Among the records below, how many lines contain "else"? State the number and nothing more.

=== Input data ===

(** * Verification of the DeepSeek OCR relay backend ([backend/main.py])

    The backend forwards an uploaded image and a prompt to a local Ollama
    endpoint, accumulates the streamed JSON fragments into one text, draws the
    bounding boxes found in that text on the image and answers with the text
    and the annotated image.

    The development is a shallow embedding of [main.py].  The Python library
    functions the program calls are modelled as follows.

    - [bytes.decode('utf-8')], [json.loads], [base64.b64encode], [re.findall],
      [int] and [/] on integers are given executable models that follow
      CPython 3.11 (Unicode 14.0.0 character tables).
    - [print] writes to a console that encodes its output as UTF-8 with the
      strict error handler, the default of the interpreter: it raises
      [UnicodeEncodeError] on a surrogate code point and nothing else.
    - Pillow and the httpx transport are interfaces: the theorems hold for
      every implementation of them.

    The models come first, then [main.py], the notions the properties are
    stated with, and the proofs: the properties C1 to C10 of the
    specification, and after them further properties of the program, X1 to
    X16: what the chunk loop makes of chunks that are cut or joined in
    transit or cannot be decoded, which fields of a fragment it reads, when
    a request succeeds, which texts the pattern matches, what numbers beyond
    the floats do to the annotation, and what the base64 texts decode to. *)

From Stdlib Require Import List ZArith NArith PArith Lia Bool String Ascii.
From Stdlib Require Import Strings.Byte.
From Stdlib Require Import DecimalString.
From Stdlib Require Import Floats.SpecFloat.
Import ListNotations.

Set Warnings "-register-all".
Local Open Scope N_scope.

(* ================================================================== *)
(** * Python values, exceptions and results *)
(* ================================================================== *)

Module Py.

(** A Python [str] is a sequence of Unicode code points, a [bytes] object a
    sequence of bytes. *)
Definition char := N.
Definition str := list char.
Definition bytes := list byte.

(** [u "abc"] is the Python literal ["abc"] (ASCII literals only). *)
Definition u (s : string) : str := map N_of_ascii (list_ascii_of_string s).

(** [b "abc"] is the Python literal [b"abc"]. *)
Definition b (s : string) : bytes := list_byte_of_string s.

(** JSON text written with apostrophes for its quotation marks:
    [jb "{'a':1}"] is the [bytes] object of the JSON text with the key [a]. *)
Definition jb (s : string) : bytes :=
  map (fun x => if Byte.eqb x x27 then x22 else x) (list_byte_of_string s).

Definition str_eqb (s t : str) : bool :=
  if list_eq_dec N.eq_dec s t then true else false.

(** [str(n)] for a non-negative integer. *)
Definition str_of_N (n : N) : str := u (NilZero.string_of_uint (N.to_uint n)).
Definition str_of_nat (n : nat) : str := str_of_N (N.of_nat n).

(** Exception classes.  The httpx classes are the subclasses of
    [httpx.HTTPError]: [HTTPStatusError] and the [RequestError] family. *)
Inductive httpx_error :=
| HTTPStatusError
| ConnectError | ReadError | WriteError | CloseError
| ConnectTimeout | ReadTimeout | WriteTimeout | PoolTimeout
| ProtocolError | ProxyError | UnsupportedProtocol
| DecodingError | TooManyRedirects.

===

Response box
3